Definition
A certificated airline employee who shares operational control of a flight with the pilot in command. The dispatcher plans the flight, analyzes weather and route conditions, calculates fuel requirements, files the flight plan, monitors the flight in progress, and has joint authority with the captain to delay, divert, or cancel a flight.
Plain English
A trained ground-based professional at an airline who plans your flight with you, watches it the whole time you are in the air, and has equal say with the captain over whether the flight goes, where it goes, and when it turns back.
Context Anchor
Seen in commercial airline operations, especially when deciding whether weather, alternate airports, and required minimums allow a flight to be released.
Derivation
From the verb 'dispatch,' meaning to send off promptly. The aviation use kept that sense of 'sending the flight on its way,' but expanded it: the modern dispatcher does not just release the flight, they share legal responsibility for it from start to finish.
Why Pilots Care
The dispatcher and pilot share legal responsibility for the flight, so alternate minimum decisions directly affect whether a flight can be released.
Intuition Check
Do not read dispatcher as just someone who passes messages.
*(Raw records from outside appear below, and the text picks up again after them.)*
Lemma zones_case r s : zone_request r → wp (serve r) (outcome r s) s.
Proof.
  intros Hr. assert (Hz : ∀ u d' rep, user = Some u → may (ad_db s) u PermSettingsInstanceManage = true →
    match r with RZonePatch id _ | RZoneVerify _ _ _ _ id _ => only_zone id (ad_db s) d' → outcome r s (put_db d' s) (inr rep) | _ => True end).
  { intros u d' rep Hu Hm. destruct r; try done; intros Hd; right; exists rep; (split; [done|]); exists u; by split_and!. }
  destruct r; try done; simpl; (apply authorize_case; intros u Hu Hm).
  - eapply reply_wp; [by apply (wp_query _ _ (λ d' _, d' = ad_db s))|]. intros d [e|l] ->; rewrite put_db_id; [apply refusal_case|]. right. eexists. split; [done|]. by exists u.
  - eapply reply_wp; [apply get_zone_reads|]. intros d [e|l] ->; rewrite put_db_id; [apply zone_error_case|]. right. eexists. split; [done|]. by exists u.
  - apply decoded_case. intros [apex notes] ->. cbv zeta. apply wp_if; intros _; [by apply wp_ret|].
    assert (Hdone : ∀ d' rep, zone_created newID apex notes (ad_db s) d' → outcome (RZoneCreate newID now (Some (apex, notes))) s (put_db d' s) (inr rep)).
    { intros d' rep Hd. right. exists rep. split; [done|]. exists u. split_and!; [done..|]. by exists apex, notes. }
    eapply on_part_wp; [apply zone_create_wp|]. intros d x Hx.
    assert (Hsame : zone_created newID apex notes (ad_db s) d) by (left; destruct Hx as [[? _]|[-> _]]; [done|apply zone_refl]).
    destruct x as [e|z]; [by apply wp_ret, Hdone|]. destruct (notes =s ""); [by apply wp_ret, Hdone|].
    eapply on_part_wp; [apply zone_notes_wp|]. intros d2 x Hd2. apply wp_ret, Hdone. destruct Hx as [[Hd Hi]|[-> Hi]].
    + left. rewrite (Hi z eq_refl) in Hd2. by eapply notes_only.
    + destruct (Hi z eq_refl) as (y & c & Hy & Ey & Hc & Ha). destruct Hd2 as [-> | ->]; [left; apply zone_refl|right].
      exists y, c. by rewrite Ey.
  - apply decoded_case. intros notes ->. apply wp_bind. destruct notes as [n|].
    + apply wp_calling. eapply wp_mono; [apply zone_notes_wp|]. intros d x Hd. apply (notes_only id n (ad_db s)) in Hd; [|apply zone_refl].
      destruct x as [e|[]]; [by apply wp_ret, (Hz u)|]. eapply on_part_wp; [by apply (zone_reads (only_zone id (ad_db s))), Hd; apply get_zone_reads|].
      intros d2 x Hd2. by apply wp_ret, (Hz u).
    + apply wp_ret. eapply reply_wp; [apply get_zone_reads|]. intros d x ->. apply (Hz u); [done..|apply zone_refl].
  - eapply reply_wp; [apply zone_delete_wp|]. intros d x Hd. right. eexists. split; [done|]. exists u. by split_and!.
  - eapply reply_wp; [apply (zone_verify_only _ _ _ _ _ _ (ad_db s)), zone_refl|]. intros d x Hd. by apply (Hz u).
Qed.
In this FAA context, a dispatcher has an operational role in deciding whether a commercial flight can be released and supported safely.
Example Sentence 1
Before pushback, the captain reviewed the release with the dispatcher and agreed on the planned alternate.
Example Sentence 2
The pilot coordinated with the dispatcher to confirm the chosen alternate would remain above the required ceiling and visibility for the entire flight.